A new study suggests that urinary tract infection symptoms that don’t improve with time or treatment could point to bladder cancer.
According to researchers this finding applies to both men and women.
The study from the University of Wisconsin-Madison was revealed during a press conference at the American Urological Association 2015 Annual Meeting.
Unfortunately awareness is especially important when it comes to women because bladder cancer is more commonly associated with men. Many primary care physicians are less aware that bladder cancer is even a possibility in women.
The most common symptom of bladder cancer is hematuria, blood in the urine; UTI-like symptoms generally don’t always raise suspicion.
This study is the first of its kind.
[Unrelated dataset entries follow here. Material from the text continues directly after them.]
(** The loop of [transform_data] over the numeric columns. *)
Lemma coerce_loop_run (df : nat) (cols : list string) :
  ∀ (w : world) (d : DataFrame),
    heap w !! df = Some d →
    (∀ key, key ∈ cols → sole d key) →
    for_each cols (λ col,
      selected ← df_getitem df col;
      numeric ← lift (pd.to_numeric selected);
      df_setitem df col numeric) w
    = (Ok tt, set_heap (<[df := coerce_columns cols d]> (heap w)) w).
Proof.
  induction cols as [|key cols IH]; intros w d Hdf Hsole.
  - cbn. rewrite coerce_columns_nil, list_insert_id by done.
    by destruct w.
  - destruct (Hsole key) as [c Hc]; [by left|].
    cbn [for_each]. rewrite run_bind. cbn beta.
    rewrite (coerce_step_run _ _ _ _ _ Hdf Hc).
    rewrite (IH _ (coerce_columns [key] d)).
    + cbn. by rewrite list_insert_insert_eq, coerce_columns_cons.
    + cbn. apply list_lookup_insert_eq. by eapply lookup_lt_Some.
    + intros k Hk. apply sole_coerce_columns, Hsole. by right.
Qed.
End transformation.

(** ** Objects on the heap *)

Lemma lookup_snoc {A} (l : list A) (x : A) : (l ++ [x]) !! length l = Some x.
Proof. by apply list_lookup_middle. Qed.

Lemma insert_snoc {A} (l : list A) (x y : A) : <[length l := y]> (l ++ [x]) = l ++ [y].
Proof.
  rewrite insert_app_r_alt by lia. by rewrite Nat.sub_diag.
Qed.

Lemma lookup_snoc_lt {A} (l : list A) (x : A) (i : nat) (a : A) :
  l !! i = Some a → (l ++ [x]) !! i = Some a.
Proof. intros Hi. by apply lookup_app_l_Some. Qed.

Lemma run_df_copy (df : nat) (d : DataFrame) (w : world) :
  heap w !! df = Some d →
  df_copy df w = (Ok (length (heap w)), set_heap (heap w ++ [d]) w).
Proof. intros Hdf. unfold df_copy, deref, alloc. msimpl. by rewrite Hdf. Qed.

Lemma run_df_rename_inplace (df : nat) (mapping : list (string * string))
    (d : DataFrame) (w : world) :
  heap w !! df = Some d →
  df_rename_inplace df mapping w
  = (Ok tt, set_heap (<[df := pd.rename mapping d]> (heap w)) w).
Proof. intros Hdf. unfold df_rename_inplace, deref, store. msimpl. by rewrite Hdf. Qed.

Lemma run_df_fillna (df : nat) (fills : list (string * value))
    (d : DataFrame) (w : world) :
  heap w !! df = Some d →
  df_fillna df fills w
  = (Ok (length (heap w)), set_heap (heap w ++ [pd.fillna fills d]) w).
Proof. intros Hdf. unfold df_fillna, deref, alloc. msimpl. by rewrite Hdf. Qed.

Section transform_data_runs.
Context `{Env}.

(** A frame that fails validation: the failure is logged and raised
    again, nothing else changes. *)
Lemma transform_data_rejects (w : world) (df : nat) (d : DataFrame) (e : exn) :
  heap w !! df = Some d →
  validation d = Raise e →
  transform_data df w
  = (Raise e, set_log (log w ++ [("ERROR", "Error in transform_data: " +:+ str e)]) w).
Proof.
  intros Hdf Hval. unfold transform_data, try_except.
  rewrite run_bind, (validate_data_run _ _ _ Hdf), Hval.
  unfold logging_error. by msimpl.
Qed.

(** A frame that passes validation and whose numeric columns are
    unambiguous after renaming: the result is a new object. *)
Lemma transform_data_returns (w : world) (df : nat) (d : DataFrame) :
  heap w !! df = Some d →
  validation d = Ok true →
  (∀ key, key ∈ numeric_columns → sole (pd.rename column_mapping d) key) →
  transform_data df w
  = (Ok (S (length (heap w))),
     set_log (log w ++ [("INFO", "Data transformation completed successfully")])
       (set_heap (heap w ++ [coerce_columns numeric_columns (pd.rename column_mapping d);
                             transformed d]) w)).
Proof.
  intros Hdf Hval Hsole. unfold transform_data, try_except.
  rewrite run_bind, (validate_data_run _ _ _ Hdf), Hval.
  rewrite run_bind, (run_df_copy _ _ _ Hdf).
  rewrite run_bind, (run_df_rename_inplace _ _ d) by apply lookup_snoc.
  cbn [heap set_heap]. rewrite insert_snoc.
  rewrite run_bind.
  rewrite (coerce_loop_run _ _ _ (pd.rename column_mapping d)); [|apply lookup_snoc|done].
  cbn [heap set_heap]. rewrite insert_snoc.
  rewrite run_bind.
  rewrite (run_df_fillna _ _ (coerce_columns numeric_columns (pd.rename column_mapping d)))
    by apply lookup_snoc.
  unfold logging_info. msimpl.
  rewrite length_app. cbn. rewrite Nat.add_1_r, <- app_assoc. done.
Qed.
End transform_data_runs.
(** C8.  An incident update and a mission start, pause, resume, stop,
    speed change or branch addressed to an id that the map does not hold
    answer [not_found] and leave everything as it was: the incident map,
    the mission map with its objects, the active-mission pointer, and
    the trace of published events. *)
Theorem unknown_id_is_not_found_and_mutates_nothing
    (ci : IncidentsSpec.Ctx) (cm : MissionsSpec.Ctx) (id : string)
    (body : Incidents.UpdateBody) (speed : Q) (title : option string) :
  JsMap.get id (Incidents.incidents (Js.vars ci)) = None ->
  JsMap.get id (Missions.missions (Js.vars cm)) = None ->
  Incidents.postUpdate id body ci = (not_found, ci) /\
  Missions.start id cm = (not_found, cm) /\
  Missions.pause id cm = (not_found, cm) /\
  Missions.resume id cm = (not_found, cm) /\
  Missions.stop id cm = (not_found, cm) /\
  Missions.setSpeed id speed cm = (not_found, cm) /\
  Missions.branch id title cm = (not_found, cm).
Proof.
  intros Hi Hm. apply lookup_unknown in Hm.
  split.
  { unfold Incidents.postUpdate, Js.bind, Js.getv. rewrite Hi. reflexivity. }
  unfold Missions.start, Missions.pause, Missions.resume, Missions.stop,
    Missions.setSpeed, Missions.branch, Js.bind, Js.getv.
  rewrite Hm. repeat split; reflexivity.
Qed.

Lemma unknown_id_witness :
  Incidents.postUpdate "no-such-id"
      (Incidents.mkUpdateBody (Some inc_resolved) (Some "valve") (Some "replaced"))
      IncidentsSpec.after_first_alert
    = (not_found, IncidentsSpec.after_first_alert) /\
  Missions.stop "no-such-id" MissionsSpec.one_running
    = (not_found, MissionsSpec.one_running) /\
  Missions.setSpeed "no-such-id" (5 # 1) MissionsSpec.one_running
    = (not_found, MissionsSpec.one_running).
Proof.
  destruct (unknown_id_is_not_found_and_mutates_nothing
              IncidentsSpec.after_first_alert MissionsSpec.one_running
              "no-such-id"
              (Incidents.mkUpdateBody (Some inc_resolved) (Some "valve") (Some "replaced"))
              (5 # 1) None)
    as (Hu & _ & _ & _ & Hs & Hv & _); try reflexivity.
  repeat split; assumption.
Defined.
The study analyzed data from 9,326 men and 2,869 women who were diagnosed with blood in the urine or a UTI in the year before they were diagnosed with bladder cancer.
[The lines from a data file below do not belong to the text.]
Fixpoint modeOfConsole (c : list LogLine) : AccessMode :=
  match c with
  | [] => Uninitialized
  | SdkInitialized :: _ => SDKActive
  | CliInitialized :: _ => CLIActive
  | UsingBackup :: _ => BackupActive
  | NoBackupAvailable _ :: _ => Failed
  | _ :: c' => modeOfConsole c'
  end.

Definition accessMode (w : World) : AccessMode := modeOfConsole (console w).

(** * Notions used in the statements *)

(** [preserves R m]: running [m] relates the state before to the state
    after, whatever the outcome. *)
Definition preserves {A} (R : World -> World -> Prop) (m : M A) : Prop :=
  forall w, R w (snd (m w)).

(** [succeeds m]: [m] returns from every state (it neither throws nor
    hangs). *)
Definition succeeds {A} (m : M A) : Prop :=
  forall w, exists a w', m w = (Returns a, w').

(** The backup file is as it was and nothing was written. *)
Definition sameDisk (w w' : World) : Prop :=
  backup w' = backup w /\ writes w' = writes w.


(** [this.secrets] points into the heap. *)
Definition wf (w : World) : Prop := secrets (this w) < length (heap w).

Definition keepsWf (w w' : World) : Prop :=
  length (heap w) <= length (heap w') /\ (wf w -> wf w').

(** [populateEnv] one entry at a time, on the environment alone. *)
Definition publishInto (e : gmap string string) (kv : string * string) : gmap string string :=
  if envFalsy e (fst kv) then <[fst kv := snd kv]> e else e.
(** C3 (amended): for a finite current value and a finite non-zero
    previous value, [pct] is [((current - previous) / previous) * 100]
    rounded to the nearest integer with halves rounded up (Math.round),
    with direction and text following its sign; for a non-finite or zero
    previous value the result is [up]/100 when current > 0 and [flat]/0
    otherwise. *)
Theorem computeGrowth_rounds_half_up :
  (forall a b : Q, ~ (b == 0)%Q ->
   exists k : Z,
     (inject_Z k - (1 # 2) <= (a - b) / b * 100)%Q /\
     ((a - b) / b * 100 < inject_Z k + (1 # 2))%Q /\
     computeGrowth (Fin a) (Fin b) =
       if 0 <? k then {| g_pct := num_of_Z k; g_direction := "up";
                         g_text := ("up " ++ String_of_num (num_of_Z k) ++ "%")%string |}
       else if k <? 0 then {| g_pct := num_of_Z k; g_direction := "down";
                              g_text := ("down " ++ String_of_num (num_of_Z (- k)) ++ "%")%string |}
       else {| g_pct := Fin 0; g_direction := "flat"; g_text := "flat" |}) /\
  (forall current previous : num,
     (is_finite previous = false \/ exists q, previous = Fin q /\ (q == 0)%Q) ->
     computeGrowth current previous =
       if num_lt (Fin 0) current
       then {| g_pct := Fin 100; g_direction := "up"; g_text := "up from no prior sales" |}
       else {| g_pct := Fin 0; g_direction := "flat"; g_text := "no change" |}).
Proof.
  split.
  - intros a b Hb.
    exists (Qfloor ((a - b) / b * 100 + (1 # 2))).
    destruct (Qfloor_half_bounds ((a - b) / b * 100)) as [H1 H2].
    split; [exact H1|split; [exact H2|]].
    unfold computeGrowth.
    change (is_finite (Fin b)) with true. change (num_eqb (Fin b) (Fin 0)) with (Qeq_bool b 0).
    rewrite (Qeq_bool_false b Hb). cbn [negb orb].
    rewrite (round_growth_eq a b (Qeq_bool_false b Hb)).
    set (k := Qfloor ((a - b) / b * 100 + (1 # 2))).
    cbn [num_lt].
    change (Qltb 0 (inject_Z k)) with (Qltb (inject_Z 0) (inject_Z k)).
    change (Qltb (inject_Z k) 0) with (Qltb (inject_Z k) (inject_Z 0)).
    rewrite !Qltb_inject_Z.
    destruct (0 <? k) eqn:E1; [reflexivity|].
    destruct (k <? 0) eqn:E2; [|reflexivity].
    unfold num_abs, num_of_Z. simpl.
    rewrite Z.abs_neq by (apply Z.ltb_lt in E2; lia). reflexivity.
  - intros c p [H|[q [-> Hq]]].
    + unfold computeGrowth. rewrite H. reflexivity.
    + unfold computeGrowth. simpl.
      assert (E : Qeq_bool q 0 = true) by (apply Qeq_bool_iff; exact Hq).
      rewrite E. reflexivity.
Qed.
Lemma renderResults_files (files : list string) (response : ApiResponse)
  (c : SearchCriteria) :
  exists nodes,
    renderResults files response c
    = (Normal tt, nodes, addAll (artifactUrls response) files).
Proof.
  unfold renderResults, artifactUrls.
  destruct (data response) as [|item items] eqn:Hdata.
  - eexists. reflexivity.
  - destruct (renderItems_files c (item :: items)
                [Button "download-results" "Download Results" false] files)
      as [nodes ->].
    eexists. reflexivity.
Qed.

Lemma Grows_refl (set : list string) : Grows set set.
Proof. exists []. split; [now rewrite app_nil_r | intros u []]. Qed.

Lemma Grows_trans (a b c : list string) : Grows a b -> Grows b c -> Grows a c.
Proof.
  intros (x & -> & Hx) (y & -> & Hy). exists (x ++ y)%list.
  split; [now rewrite app_assoc|].
  intros u Hu. apply in_app_or in Hu. destruct Hu; auto.
Qed.

Lemma addAll_Grows (response : ApiResponse) (set : list string) :
  Grows set (addAll (artifactUrls response) set).
Proof.
  destruct (addAll_extends (artifactUrls response) set) as (added & H & Hadded).
  exists added. split; [exact H|].
  intros u Hu. destruct (Hadded u Hu) as [Hin _].
  unfold artifactUrls in Hin. apply in_map_iff in Hin.
  destruct Hin as (item & <- & _). eauto.
Qed.

Lemma performSearch_files (net : Network) (page : Page) (c : SearchCriteria)
  (operator : string) :
  filesToDownload (fst (performSearch net page c operator)) = filesToDownload page
  \/ exists response,
       filesToDownload (fst (performSearch net page c operator))
       = addAll (artifactUrls response) (filesToDownload page).
Proof.
  unfold performSearch.
  destruct (container page); [|now left].
  destruct (hasAtLeastOneCriterion c); cbn [negb]; [|now left].
  destruct (searchDois net c operator) as [[response|e] requests]; [|now left].
  destruct (renderResults_files (filesToDownload page) response c) as [nodes ->].
  right. exists response. reflexivity.
Qed.

Lemma step_Grows (page : Page) (e : Event) :
  Grows (filesToDownload page) (filesToDownload (fst (step page e))).
Proof.
  destruct e as [net c operator | net]; cbn [step].
  - destruct (performSearch_files net page c operator) as [-> | [response ->]].
    + apply Grows_refl.
    + apply addAll_Grows.
  - destruct (container page) as [nodes|]; [|apply Grows_refl].
    destruct (hasArmedButton nodes); apply Grows_refl.
Qed.

Lemma step_NoDup (page : Page) (e : Event) :
  NoDup (filesToDownload page) -> NoDup (filesToDownload (fst (step page e))).
Proof.
  intros Hpage. destruct e as [net c operator | net]; cbn [step].
  - destruct (performSearch_files net page c operator) as [-> | [response ->]].
    + exact Hpage.
    + now apply addAll_NoDup.
  - destruct (container page) as [nodes|]; [|exact Hpage].
    destruct (hasArmedButton nodes); exact Hpage.
Qed.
Researchers discovered that bladder cancer diagnoses takes longer and health outcomes tend to be worse in men and women who have UTIs than in men with blood in the urine.
On average the time from initial symptoms to a bladder cancer diagnosis was longer in women than in men. This data suggests that UTIs were the reason or this.
The delay in diagnosis in women is understandable because urologic care is given by a primary care doctor, obstetrician, or gynecologist. Women usually don’t see a urologist until much later, while men are more likely to see a urologist much earlier.
The study also found that both men and women who had a UTI were more likely to have more-advanced cancer at diagnosis than men who had blood in their urine.
Researchers urge that if there are persistent symptoms not to simply chalk it up to urinary tract infection and to actually see an urologist.
These findings should be considered preliminary because they have not yet undergone the “peer review” process, where outside experts scrutinize the data prior to publication in a medical journal.